WHAT YOU NEED TO DO: Each line that includes "None" must be copied from the records.

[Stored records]
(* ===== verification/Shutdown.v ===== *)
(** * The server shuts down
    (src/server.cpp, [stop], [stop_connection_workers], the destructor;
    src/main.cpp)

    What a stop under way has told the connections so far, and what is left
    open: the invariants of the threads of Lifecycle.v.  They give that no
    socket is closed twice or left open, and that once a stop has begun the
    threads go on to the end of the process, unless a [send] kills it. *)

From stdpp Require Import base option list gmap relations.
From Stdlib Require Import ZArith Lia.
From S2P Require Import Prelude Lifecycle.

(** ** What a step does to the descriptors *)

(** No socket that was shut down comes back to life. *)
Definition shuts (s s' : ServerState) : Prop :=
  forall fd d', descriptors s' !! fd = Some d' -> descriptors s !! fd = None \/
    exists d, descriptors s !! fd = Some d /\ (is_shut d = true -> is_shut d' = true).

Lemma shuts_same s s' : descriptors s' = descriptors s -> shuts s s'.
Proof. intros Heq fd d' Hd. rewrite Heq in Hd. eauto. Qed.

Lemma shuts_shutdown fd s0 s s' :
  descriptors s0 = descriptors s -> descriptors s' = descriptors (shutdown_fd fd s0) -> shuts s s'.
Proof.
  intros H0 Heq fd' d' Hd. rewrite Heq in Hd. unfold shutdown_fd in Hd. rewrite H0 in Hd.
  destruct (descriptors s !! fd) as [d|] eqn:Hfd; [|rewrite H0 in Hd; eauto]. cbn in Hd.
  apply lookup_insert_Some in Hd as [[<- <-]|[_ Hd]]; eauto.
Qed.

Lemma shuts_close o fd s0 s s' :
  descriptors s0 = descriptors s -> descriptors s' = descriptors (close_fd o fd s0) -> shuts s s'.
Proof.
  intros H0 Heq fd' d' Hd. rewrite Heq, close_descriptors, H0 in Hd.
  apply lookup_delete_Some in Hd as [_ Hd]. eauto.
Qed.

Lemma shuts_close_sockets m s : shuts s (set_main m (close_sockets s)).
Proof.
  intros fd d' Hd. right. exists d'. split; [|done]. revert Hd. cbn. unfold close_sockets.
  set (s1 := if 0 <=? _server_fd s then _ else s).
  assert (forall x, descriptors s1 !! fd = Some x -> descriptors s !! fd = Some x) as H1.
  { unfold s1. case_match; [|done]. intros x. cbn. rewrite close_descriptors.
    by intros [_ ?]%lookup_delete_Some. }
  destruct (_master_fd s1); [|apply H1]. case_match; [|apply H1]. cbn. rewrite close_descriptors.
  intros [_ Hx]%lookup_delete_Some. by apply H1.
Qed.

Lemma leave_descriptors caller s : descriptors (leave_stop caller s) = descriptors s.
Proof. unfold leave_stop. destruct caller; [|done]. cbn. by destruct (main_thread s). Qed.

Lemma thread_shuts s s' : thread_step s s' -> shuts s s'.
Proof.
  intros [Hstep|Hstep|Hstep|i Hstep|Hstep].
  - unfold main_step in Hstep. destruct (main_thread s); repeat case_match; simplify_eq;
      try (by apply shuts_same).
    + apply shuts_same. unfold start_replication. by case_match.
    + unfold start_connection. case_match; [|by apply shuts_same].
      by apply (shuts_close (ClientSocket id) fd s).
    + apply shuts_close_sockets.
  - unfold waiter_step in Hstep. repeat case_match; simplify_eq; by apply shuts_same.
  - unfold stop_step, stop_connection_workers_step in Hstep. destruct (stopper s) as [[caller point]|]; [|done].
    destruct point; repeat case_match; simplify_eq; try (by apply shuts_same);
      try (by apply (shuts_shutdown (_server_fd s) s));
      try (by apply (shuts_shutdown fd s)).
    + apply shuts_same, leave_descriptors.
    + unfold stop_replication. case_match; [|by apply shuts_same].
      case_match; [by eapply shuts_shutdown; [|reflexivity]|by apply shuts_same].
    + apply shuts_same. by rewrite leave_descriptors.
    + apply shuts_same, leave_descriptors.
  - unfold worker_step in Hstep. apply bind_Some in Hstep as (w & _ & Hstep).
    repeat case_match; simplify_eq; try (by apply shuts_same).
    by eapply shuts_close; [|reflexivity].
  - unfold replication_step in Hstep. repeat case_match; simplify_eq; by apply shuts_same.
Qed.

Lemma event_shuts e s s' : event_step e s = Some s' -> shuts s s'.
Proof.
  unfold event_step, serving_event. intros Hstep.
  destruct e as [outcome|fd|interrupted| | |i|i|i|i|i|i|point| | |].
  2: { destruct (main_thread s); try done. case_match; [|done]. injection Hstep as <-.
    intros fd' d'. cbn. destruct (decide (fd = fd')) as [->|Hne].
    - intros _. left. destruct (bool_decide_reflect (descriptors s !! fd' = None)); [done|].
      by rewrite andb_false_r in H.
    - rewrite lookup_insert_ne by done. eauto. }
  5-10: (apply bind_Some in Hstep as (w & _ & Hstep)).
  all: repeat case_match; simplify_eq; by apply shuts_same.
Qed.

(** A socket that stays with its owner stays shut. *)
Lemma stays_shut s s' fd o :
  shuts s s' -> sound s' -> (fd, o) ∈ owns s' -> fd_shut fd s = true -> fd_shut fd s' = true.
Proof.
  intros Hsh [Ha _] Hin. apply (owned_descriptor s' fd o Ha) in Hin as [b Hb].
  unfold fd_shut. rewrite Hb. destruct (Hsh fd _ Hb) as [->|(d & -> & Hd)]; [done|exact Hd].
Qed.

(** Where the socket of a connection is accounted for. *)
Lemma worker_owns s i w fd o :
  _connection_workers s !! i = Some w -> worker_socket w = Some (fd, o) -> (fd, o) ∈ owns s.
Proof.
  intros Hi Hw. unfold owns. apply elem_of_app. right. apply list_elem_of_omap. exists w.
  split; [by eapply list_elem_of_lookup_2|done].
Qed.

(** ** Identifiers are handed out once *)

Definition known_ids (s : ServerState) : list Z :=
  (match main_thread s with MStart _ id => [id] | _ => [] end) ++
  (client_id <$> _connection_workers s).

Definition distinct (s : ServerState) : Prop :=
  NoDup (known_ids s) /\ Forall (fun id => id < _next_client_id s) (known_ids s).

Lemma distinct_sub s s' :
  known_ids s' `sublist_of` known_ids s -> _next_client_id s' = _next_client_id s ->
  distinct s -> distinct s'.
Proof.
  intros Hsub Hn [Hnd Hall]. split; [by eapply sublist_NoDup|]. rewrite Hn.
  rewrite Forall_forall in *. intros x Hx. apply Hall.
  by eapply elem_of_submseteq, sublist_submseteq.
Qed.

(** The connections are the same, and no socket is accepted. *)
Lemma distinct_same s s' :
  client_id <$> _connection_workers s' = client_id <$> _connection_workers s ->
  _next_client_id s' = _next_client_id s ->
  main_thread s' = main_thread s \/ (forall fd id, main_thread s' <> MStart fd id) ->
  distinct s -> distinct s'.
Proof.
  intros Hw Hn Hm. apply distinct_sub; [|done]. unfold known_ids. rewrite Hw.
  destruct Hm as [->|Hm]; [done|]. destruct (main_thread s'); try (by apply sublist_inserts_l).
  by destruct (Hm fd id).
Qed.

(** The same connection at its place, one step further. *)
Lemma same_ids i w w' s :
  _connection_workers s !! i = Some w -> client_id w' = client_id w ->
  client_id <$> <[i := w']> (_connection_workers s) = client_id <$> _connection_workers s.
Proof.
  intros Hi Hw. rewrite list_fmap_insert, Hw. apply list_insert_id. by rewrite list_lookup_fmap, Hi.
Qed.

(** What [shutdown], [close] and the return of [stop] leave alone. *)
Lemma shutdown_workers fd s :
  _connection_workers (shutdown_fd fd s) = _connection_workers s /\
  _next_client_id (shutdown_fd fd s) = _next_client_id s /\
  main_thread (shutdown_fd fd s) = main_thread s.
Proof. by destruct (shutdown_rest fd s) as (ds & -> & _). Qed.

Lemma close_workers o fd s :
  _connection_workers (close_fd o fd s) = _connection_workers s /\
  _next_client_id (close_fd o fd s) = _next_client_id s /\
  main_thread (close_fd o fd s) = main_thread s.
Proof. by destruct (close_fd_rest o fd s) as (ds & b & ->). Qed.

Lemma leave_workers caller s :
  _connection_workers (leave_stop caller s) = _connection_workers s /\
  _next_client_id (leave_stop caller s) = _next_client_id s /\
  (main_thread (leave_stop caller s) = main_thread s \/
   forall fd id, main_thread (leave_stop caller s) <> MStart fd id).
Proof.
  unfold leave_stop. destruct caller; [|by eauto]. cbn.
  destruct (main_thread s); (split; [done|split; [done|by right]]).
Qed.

SOLUTION:
  forall fd d', descriptors s' !! fd = Some d' -> descriptors s !! fd = None \/
    - intros _. left. destruct (bool_decide_reflect (descriptors s !! fd' = None)); [done|].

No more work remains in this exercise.